• Directions for this task:
The count of lines below that include the string "gmap" is the whole answer; write it alone.

[Extracted data entries]
= Beginning of Section =
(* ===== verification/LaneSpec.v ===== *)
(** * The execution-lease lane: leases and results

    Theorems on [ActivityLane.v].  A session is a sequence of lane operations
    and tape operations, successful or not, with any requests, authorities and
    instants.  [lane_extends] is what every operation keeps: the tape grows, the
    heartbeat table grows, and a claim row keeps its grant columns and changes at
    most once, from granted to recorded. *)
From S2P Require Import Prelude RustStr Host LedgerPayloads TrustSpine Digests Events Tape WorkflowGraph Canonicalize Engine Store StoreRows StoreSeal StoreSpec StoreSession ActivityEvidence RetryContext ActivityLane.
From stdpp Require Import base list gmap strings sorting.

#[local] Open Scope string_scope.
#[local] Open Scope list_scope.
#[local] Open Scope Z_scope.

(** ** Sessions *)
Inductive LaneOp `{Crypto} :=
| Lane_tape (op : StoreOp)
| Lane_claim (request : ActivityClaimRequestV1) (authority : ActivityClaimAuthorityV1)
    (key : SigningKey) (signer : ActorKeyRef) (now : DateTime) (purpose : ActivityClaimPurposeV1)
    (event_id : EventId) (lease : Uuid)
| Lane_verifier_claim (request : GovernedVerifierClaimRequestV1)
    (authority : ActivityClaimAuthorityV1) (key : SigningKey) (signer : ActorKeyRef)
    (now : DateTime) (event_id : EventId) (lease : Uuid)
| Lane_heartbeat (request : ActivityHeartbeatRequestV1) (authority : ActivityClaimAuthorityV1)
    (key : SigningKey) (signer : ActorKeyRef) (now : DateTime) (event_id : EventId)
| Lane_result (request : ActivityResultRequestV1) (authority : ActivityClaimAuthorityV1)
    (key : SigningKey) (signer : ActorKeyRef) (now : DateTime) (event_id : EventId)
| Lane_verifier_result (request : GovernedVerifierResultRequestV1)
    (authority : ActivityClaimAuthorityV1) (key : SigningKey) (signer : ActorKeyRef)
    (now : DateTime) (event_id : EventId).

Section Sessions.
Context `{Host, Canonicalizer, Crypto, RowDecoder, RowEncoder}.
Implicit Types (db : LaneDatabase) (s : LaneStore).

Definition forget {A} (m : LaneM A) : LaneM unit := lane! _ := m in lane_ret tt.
= End of Section =
= Beginning of Section =
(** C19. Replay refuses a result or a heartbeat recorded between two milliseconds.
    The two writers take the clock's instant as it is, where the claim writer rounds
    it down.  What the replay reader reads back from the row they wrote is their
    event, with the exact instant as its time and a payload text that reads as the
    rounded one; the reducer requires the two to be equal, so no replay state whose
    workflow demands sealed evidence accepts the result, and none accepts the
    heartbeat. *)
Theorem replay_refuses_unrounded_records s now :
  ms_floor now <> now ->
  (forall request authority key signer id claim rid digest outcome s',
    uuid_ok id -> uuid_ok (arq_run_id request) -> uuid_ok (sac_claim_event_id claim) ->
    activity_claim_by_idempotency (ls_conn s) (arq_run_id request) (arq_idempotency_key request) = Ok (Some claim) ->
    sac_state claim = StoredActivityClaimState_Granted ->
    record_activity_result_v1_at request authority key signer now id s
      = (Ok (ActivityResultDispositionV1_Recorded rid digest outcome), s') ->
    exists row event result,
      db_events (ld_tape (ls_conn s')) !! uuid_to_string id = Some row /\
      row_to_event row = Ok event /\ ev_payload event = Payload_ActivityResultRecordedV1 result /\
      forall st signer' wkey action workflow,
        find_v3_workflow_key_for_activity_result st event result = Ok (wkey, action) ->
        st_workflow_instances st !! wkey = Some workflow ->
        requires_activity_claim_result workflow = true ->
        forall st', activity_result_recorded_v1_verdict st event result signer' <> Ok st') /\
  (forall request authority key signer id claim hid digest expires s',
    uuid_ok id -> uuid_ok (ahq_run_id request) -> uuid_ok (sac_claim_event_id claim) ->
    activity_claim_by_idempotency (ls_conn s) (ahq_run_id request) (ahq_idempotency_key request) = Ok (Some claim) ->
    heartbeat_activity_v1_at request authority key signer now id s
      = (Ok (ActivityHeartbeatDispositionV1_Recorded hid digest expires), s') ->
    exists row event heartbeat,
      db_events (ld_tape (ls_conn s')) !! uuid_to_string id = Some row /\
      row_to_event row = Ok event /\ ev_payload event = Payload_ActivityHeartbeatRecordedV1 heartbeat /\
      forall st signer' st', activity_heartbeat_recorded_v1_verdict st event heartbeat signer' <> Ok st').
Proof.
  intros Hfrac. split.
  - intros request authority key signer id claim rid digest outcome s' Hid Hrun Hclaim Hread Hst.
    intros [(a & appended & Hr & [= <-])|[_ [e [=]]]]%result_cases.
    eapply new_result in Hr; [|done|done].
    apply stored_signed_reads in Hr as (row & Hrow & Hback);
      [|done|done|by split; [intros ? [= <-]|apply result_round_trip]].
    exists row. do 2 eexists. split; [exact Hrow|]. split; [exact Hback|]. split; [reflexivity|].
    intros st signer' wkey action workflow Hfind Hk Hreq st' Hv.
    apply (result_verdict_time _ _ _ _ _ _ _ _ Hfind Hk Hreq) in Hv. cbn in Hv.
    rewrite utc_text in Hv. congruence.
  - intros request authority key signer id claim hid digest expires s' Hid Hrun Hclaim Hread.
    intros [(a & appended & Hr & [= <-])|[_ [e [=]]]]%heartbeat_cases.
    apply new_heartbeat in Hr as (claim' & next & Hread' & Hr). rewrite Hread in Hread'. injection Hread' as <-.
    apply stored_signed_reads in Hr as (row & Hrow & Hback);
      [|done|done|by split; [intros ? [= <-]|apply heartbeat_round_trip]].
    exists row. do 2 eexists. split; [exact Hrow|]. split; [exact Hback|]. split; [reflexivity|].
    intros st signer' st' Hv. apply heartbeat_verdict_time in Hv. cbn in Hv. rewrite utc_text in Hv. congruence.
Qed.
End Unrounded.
= End of Section =
= Beginning of Section =
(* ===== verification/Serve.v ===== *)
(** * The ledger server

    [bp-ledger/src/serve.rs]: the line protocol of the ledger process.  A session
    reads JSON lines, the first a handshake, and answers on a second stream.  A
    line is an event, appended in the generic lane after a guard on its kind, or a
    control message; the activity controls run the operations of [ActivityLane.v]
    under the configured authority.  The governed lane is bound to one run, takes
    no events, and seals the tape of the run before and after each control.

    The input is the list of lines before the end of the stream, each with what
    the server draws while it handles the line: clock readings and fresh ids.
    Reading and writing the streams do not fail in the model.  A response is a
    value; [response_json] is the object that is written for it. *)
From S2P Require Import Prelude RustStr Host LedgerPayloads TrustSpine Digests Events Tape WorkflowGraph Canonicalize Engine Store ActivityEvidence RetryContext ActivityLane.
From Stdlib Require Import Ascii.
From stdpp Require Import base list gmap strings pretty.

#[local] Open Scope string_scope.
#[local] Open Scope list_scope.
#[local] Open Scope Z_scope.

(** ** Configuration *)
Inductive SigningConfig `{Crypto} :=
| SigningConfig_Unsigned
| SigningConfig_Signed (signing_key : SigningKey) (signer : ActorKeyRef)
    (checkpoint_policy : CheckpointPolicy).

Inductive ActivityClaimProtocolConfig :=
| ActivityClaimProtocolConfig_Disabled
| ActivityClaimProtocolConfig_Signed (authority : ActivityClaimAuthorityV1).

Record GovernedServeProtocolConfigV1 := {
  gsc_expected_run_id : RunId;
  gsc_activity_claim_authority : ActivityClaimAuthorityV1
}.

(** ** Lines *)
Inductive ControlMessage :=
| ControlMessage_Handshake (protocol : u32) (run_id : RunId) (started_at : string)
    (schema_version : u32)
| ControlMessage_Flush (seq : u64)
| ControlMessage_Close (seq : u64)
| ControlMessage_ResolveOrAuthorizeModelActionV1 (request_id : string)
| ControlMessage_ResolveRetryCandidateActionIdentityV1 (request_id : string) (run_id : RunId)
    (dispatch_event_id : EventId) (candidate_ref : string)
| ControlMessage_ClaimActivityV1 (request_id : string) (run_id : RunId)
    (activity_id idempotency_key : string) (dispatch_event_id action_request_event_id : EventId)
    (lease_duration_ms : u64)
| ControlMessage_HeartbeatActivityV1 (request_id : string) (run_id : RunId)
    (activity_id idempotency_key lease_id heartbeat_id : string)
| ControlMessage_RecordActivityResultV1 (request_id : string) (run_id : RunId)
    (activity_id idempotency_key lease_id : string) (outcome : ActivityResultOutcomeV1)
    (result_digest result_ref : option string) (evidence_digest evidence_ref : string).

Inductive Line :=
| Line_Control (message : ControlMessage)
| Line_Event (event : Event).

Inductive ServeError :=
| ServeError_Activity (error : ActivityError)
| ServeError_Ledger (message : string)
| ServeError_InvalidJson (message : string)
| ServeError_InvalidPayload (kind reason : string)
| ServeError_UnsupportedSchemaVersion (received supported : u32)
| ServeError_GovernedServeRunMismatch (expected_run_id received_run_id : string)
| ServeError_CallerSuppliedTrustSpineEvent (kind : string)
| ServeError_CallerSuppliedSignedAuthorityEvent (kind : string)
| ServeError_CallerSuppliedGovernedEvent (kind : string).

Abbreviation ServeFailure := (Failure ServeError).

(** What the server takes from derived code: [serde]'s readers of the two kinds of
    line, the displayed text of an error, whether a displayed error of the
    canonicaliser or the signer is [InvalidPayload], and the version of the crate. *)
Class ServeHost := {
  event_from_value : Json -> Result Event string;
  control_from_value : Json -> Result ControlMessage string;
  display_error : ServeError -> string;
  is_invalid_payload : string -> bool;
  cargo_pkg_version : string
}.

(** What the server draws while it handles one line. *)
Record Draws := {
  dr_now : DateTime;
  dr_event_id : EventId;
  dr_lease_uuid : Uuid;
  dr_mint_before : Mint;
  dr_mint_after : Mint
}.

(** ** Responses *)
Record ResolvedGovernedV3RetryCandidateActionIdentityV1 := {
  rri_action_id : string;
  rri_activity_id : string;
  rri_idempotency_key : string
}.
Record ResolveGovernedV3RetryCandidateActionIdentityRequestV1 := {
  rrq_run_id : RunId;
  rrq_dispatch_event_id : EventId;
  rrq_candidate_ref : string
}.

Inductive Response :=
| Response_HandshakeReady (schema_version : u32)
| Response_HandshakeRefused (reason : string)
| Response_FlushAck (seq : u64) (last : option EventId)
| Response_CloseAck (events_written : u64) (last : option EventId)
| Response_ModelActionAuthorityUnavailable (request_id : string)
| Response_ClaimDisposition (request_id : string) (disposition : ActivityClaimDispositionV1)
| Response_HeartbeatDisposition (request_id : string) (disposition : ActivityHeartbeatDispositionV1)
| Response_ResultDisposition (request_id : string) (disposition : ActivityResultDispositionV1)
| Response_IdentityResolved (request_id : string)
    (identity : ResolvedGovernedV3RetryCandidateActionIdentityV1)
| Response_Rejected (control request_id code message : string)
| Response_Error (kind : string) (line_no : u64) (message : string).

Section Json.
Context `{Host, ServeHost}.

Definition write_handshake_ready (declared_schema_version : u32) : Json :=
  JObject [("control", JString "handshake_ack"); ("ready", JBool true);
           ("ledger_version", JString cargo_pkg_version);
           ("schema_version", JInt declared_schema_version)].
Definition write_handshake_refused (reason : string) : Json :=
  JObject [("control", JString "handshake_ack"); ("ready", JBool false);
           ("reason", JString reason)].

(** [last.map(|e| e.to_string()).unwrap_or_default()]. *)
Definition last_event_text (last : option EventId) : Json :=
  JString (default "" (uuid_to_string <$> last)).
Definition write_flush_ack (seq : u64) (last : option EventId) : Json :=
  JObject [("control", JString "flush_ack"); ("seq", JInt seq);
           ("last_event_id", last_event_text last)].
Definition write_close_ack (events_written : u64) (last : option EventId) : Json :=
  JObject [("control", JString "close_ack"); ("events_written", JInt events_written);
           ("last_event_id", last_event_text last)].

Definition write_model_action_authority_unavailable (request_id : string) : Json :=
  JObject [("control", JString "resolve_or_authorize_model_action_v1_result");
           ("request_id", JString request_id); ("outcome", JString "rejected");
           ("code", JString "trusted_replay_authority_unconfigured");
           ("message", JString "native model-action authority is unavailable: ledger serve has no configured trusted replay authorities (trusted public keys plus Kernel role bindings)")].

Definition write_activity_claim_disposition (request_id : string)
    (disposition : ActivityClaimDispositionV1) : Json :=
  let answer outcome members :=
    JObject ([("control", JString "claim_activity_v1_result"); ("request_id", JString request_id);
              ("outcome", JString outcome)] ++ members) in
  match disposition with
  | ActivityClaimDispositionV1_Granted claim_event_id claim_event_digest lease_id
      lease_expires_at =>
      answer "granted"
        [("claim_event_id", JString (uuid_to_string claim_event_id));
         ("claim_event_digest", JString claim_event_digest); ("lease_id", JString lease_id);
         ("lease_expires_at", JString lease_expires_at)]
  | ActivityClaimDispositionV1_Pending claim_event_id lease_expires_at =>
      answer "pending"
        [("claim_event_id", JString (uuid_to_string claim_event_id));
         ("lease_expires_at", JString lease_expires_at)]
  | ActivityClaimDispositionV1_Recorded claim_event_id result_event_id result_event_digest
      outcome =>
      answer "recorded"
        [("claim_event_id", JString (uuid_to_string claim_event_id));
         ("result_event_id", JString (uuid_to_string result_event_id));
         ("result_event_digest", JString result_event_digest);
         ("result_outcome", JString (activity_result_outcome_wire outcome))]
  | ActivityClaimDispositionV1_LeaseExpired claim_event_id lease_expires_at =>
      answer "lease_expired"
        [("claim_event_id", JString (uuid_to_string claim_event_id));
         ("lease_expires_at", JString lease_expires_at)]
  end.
= End of Section =
• Response to the task:
2